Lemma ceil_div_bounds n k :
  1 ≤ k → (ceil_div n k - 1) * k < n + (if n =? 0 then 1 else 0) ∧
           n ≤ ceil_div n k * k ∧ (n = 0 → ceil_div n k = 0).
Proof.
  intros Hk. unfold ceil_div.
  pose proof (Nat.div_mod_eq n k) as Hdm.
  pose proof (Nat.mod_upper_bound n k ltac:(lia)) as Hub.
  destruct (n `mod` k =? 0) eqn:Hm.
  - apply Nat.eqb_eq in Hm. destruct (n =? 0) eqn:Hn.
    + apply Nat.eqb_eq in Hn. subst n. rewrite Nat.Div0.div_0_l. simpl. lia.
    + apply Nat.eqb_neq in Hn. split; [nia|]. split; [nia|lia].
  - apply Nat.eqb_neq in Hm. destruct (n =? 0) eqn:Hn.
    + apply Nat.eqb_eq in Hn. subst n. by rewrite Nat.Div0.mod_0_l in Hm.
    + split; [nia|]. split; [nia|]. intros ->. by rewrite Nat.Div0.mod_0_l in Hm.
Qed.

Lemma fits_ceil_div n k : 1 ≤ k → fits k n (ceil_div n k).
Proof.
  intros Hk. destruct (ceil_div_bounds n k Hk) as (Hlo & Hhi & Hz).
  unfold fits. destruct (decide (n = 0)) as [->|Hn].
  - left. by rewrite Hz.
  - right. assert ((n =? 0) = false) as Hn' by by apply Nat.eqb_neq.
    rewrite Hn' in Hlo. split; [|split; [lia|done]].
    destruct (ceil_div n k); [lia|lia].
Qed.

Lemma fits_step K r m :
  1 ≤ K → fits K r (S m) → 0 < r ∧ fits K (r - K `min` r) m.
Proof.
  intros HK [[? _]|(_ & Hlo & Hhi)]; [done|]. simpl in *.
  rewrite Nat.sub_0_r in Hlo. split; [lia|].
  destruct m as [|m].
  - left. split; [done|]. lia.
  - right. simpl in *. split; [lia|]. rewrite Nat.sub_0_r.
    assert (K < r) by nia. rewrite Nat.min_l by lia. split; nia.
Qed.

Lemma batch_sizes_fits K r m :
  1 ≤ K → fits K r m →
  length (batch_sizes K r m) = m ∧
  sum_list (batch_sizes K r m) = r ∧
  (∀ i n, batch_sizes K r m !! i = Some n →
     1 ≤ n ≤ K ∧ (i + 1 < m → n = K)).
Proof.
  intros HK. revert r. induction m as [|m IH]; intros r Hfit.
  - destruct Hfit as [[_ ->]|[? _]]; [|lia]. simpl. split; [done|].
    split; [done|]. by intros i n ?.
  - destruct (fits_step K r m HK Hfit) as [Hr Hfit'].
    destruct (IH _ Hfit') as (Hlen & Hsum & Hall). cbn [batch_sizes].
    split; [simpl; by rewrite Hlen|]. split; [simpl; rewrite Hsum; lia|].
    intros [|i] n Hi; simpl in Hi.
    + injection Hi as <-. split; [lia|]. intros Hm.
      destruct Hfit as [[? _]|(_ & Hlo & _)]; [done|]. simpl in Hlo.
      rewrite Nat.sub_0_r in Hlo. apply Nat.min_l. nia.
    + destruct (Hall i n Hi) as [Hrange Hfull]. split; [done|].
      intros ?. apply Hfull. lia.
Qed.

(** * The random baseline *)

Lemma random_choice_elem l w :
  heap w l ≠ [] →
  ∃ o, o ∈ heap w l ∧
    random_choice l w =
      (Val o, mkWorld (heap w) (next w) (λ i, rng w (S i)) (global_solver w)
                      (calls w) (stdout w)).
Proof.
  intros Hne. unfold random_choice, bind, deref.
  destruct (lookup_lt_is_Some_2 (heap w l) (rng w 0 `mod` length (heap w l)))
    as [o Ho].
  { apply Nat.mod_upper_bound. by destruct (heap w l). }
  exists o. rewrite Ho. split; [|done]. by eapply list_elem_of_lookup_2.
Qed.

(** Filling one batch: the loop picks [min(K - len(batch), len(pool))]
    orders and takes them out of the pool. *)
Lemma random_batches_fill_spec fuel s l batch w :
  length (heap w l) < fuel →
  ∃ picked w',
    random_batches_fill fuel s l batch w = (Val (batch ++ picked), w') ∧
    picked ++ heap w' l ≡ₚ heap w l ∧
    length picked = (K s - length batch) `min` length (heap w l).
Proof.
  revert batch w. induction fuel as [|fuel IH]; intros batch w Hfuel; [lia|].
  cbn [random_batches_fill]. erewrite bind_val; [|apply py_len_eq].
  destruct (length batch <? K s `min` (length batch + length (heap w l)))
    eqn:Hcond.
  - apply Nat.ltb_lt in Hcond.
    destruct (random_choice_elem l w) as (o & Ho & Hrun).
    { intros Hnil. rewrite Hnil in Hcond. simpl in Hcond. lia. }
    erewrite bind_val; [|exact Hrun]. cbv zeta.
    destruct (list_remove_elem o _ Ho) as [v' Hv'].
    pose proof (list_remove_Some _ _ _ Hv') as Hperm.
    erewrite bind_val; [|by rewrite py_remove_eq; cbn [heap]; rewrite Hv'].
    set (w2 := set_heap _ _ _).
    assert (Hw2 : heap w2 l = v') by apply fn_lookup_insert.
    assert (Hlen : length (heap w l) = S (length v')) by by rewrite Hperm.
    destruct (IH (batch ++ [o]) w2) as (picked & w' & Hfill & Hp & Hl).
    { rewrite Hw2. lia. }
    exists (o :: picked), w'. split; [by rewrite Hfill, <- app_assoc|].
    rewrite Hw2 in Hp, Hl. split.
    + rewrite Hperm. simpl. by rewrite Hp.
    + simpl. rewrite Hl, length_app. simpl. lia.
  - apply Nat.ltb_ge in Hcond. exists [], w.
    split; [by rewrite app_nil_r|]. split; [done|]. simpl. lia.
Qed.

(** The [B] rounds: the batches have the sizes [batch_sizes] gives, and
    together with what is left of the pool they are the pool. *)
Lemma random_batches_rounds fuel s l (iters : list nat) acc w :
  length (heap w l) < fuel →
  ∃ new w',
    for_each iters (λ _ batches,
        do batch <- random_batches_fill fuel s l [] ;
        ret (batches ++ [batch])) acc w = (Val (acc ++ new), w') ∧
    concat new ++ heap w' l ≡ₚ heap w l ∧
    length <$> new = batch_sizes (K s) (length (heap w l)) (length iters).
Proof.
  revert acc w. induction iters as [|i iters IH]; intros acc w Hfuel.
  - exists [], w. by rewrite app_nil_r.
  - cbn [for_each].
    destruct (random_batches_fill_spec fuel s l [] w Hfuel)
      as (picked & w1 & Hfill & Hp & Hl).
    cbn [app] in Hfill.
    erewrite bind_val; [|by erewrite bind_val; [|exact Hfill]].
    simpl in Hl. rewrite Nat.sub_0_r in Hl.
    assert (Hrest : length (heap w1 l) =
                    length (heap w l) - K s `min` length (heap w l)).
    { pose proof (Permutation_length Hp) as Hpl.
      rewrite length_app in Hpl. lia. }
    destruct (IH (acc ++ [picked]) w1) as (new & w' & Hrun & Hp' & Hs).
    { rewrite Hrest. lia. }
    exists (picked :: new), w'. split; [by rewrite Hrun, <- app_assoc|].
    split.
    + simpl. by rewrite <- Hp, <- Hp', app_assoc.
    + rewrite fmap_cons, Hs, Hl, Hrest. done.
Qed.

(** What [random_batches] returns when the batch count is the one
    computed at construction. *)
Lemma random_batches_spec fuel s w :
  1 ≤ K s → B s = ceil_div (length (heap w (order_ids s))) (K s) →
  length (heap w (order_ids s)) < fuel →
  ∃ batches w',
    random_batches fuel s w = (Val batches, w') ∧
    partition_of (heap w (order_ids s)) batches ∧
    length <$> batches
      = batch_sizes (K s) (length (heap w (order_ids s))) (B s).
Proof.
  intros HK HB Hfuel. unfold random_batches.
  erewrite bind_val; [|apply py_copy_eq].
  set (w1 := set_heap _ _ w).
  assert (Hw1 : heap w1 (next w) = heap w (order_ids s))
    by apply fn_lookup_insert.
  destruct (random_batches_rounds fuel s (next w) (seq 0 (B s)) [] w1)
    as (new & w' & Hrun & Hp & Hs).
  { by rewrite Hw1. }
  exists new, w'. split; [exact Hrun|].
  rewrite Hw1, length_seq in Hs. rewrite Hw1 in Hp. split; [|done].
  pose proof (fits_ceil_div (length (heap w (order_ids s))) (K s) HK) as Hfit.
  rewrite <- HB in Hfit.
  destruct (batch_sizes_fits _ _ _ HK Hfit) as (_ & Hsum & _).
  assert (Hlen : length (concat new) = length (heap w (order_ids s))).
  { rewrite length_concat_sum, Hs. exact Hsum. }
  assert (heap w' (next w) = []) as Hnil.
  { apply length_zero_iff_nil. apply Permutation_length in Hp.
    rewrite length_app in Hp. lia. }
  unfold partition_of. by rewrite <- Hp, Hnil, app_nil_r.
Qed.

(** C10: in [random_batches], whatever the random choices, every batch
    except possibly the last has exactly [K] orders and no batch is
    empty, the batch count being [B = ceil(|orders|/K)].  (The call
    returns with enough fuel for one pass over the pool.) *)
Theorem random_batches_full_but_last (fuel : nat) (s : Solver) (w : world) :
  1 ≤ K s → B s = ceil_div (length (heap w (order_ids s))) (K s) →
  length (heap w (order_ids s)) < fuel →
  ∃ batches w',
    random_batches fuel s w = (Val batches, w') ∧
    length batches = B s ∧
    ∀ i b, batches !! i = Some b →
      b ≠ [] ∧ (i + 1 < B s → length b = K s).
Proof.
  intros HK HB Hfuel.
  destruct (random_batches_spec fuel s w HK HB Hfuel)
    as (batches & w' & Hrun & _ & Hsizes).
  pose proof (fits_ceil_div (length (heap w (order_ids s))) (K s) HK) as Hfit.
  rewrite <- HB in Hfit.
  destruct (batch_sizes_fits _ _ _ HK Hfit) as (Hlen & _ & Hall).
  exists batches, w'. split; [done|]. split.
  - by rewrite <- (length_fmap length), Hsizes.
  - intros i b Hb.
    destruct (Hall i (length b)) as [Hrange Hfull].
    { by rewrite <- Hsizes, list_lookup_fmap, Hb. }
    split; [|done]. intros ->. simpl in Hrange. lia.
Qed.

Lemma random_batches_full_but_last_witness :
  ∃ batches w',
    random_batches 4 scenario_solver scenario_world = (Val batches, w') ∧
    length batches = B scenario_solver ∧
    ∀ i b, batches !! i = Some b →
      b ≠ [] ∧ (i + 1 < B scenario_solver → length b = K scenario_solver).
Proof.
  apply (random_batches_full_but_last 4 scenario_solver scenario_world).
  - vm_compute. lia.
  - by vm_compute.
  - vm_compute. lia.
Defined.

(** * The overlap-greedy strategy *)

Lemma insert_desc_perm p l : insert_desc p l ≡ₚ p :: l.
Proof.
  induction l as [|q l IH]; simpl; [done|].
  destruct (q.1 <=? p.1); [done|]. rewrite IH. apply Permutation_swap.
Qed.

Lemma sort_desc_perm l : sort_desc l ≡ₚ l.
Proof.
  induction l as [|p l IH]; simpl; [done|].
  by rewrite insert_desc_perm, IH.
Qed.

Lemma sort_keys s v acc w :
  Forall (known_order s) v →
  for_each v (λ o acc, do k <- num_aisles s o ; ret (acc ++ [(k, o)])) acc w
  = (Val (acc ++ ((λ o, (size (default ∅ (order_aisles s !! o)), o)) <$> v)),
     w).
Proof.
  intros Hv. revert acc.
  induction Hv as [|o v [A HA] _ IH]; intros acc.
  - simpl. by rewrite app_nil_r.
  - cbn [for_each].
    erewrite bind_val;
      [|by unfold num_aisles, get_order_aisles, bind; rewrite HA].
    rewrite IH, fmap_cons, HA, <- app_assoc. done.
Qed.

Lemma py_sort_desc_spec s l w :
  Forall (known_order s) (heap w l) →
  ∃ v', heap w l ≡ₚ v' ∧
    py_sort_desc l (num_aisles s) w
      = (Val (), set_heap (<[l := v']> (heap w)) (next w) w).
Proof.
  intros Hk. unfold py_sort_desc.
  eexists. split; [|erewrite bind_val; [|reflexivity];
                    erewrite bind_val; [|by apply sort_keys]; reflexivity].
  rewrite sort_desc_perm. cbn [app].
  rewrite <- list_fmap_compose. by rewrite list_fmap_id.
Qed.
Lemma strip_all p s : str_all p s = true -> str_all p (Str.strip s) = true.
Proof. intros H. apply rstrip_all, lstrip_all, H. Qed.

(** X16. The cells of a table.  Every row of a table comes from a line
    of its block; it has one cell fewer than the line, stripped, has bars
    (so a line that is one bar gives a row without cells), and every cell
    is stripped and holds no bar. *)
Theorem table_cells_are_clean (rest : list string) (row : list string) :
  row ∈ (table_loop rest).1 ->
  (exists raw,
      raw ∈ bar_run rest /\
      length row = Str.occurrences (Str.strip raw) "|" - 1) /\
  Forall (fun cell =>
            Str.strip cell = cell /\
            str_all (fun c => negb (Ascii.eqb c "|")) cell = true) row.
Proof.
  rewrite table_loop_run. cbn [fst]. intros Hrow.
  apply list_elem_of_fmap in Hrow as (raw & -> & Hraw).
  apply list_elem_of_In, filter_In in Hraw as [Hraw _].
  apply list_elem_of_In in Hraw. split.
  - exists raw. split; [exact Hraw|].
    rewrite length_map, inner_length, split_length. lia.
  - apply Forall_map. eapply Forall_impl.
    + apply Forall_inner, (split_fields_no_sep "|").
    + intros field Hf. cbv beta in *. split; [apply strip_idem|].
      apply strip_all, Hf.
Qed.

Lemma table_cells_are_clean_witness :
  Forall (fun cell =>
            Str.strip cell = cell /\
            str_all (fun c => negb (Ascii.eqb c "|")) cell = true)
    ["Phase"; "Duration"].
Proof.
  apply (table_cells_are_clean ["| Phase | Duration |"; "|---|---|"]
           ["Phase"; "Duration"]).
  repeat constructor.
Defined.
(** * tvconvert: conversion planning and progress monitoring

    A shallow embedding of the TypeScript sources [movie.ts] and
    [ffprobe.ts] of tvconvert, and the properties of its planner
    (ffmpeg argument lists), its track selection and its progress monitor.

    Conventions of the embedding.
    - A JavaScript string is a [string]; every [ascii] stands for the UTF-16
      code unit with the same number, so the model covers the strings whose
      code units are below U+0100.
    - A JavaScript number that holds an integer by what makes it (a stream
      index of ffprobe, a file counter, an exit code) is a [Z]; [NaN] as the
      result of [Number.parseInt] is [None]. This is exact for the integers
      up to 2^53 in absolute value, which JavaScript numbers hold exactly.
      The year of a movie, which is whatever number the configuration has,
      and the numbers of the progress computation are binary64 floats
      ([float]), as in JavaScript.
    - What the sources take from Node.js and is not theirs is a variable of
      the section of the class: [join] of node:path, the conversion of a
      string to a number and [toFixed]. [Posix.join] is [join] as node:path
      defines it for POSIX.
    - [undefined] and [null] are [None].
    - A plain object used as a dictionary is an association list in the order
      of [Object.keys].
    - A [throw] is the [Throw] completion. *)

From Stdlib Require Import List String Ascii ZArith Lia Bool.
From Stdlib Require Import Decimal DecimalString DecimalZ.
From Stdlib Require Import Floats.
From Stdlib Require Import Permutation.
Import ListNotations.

* [Task item] Scan the records above for the string "Hlen", and copy every line where it turns up.

* [Solution below]
    destruct (IH _ Hfit') as (Hlen & Hsum & Hall). cbn [batch_sizes].
    split; [simpl; by rewrite Hlen|]. split; [simpl; rewrite Hsum; lia|].
    assert (Hlen : length (heap w l) = S (length v')) by by rewrite Hperm.
  assert (Hlen : length (concat new) = length (heap w (order_ids s))).
  destruct (batch_sizes_fits _ _ _ HK Hfit) as (Hlen & _ & Hall).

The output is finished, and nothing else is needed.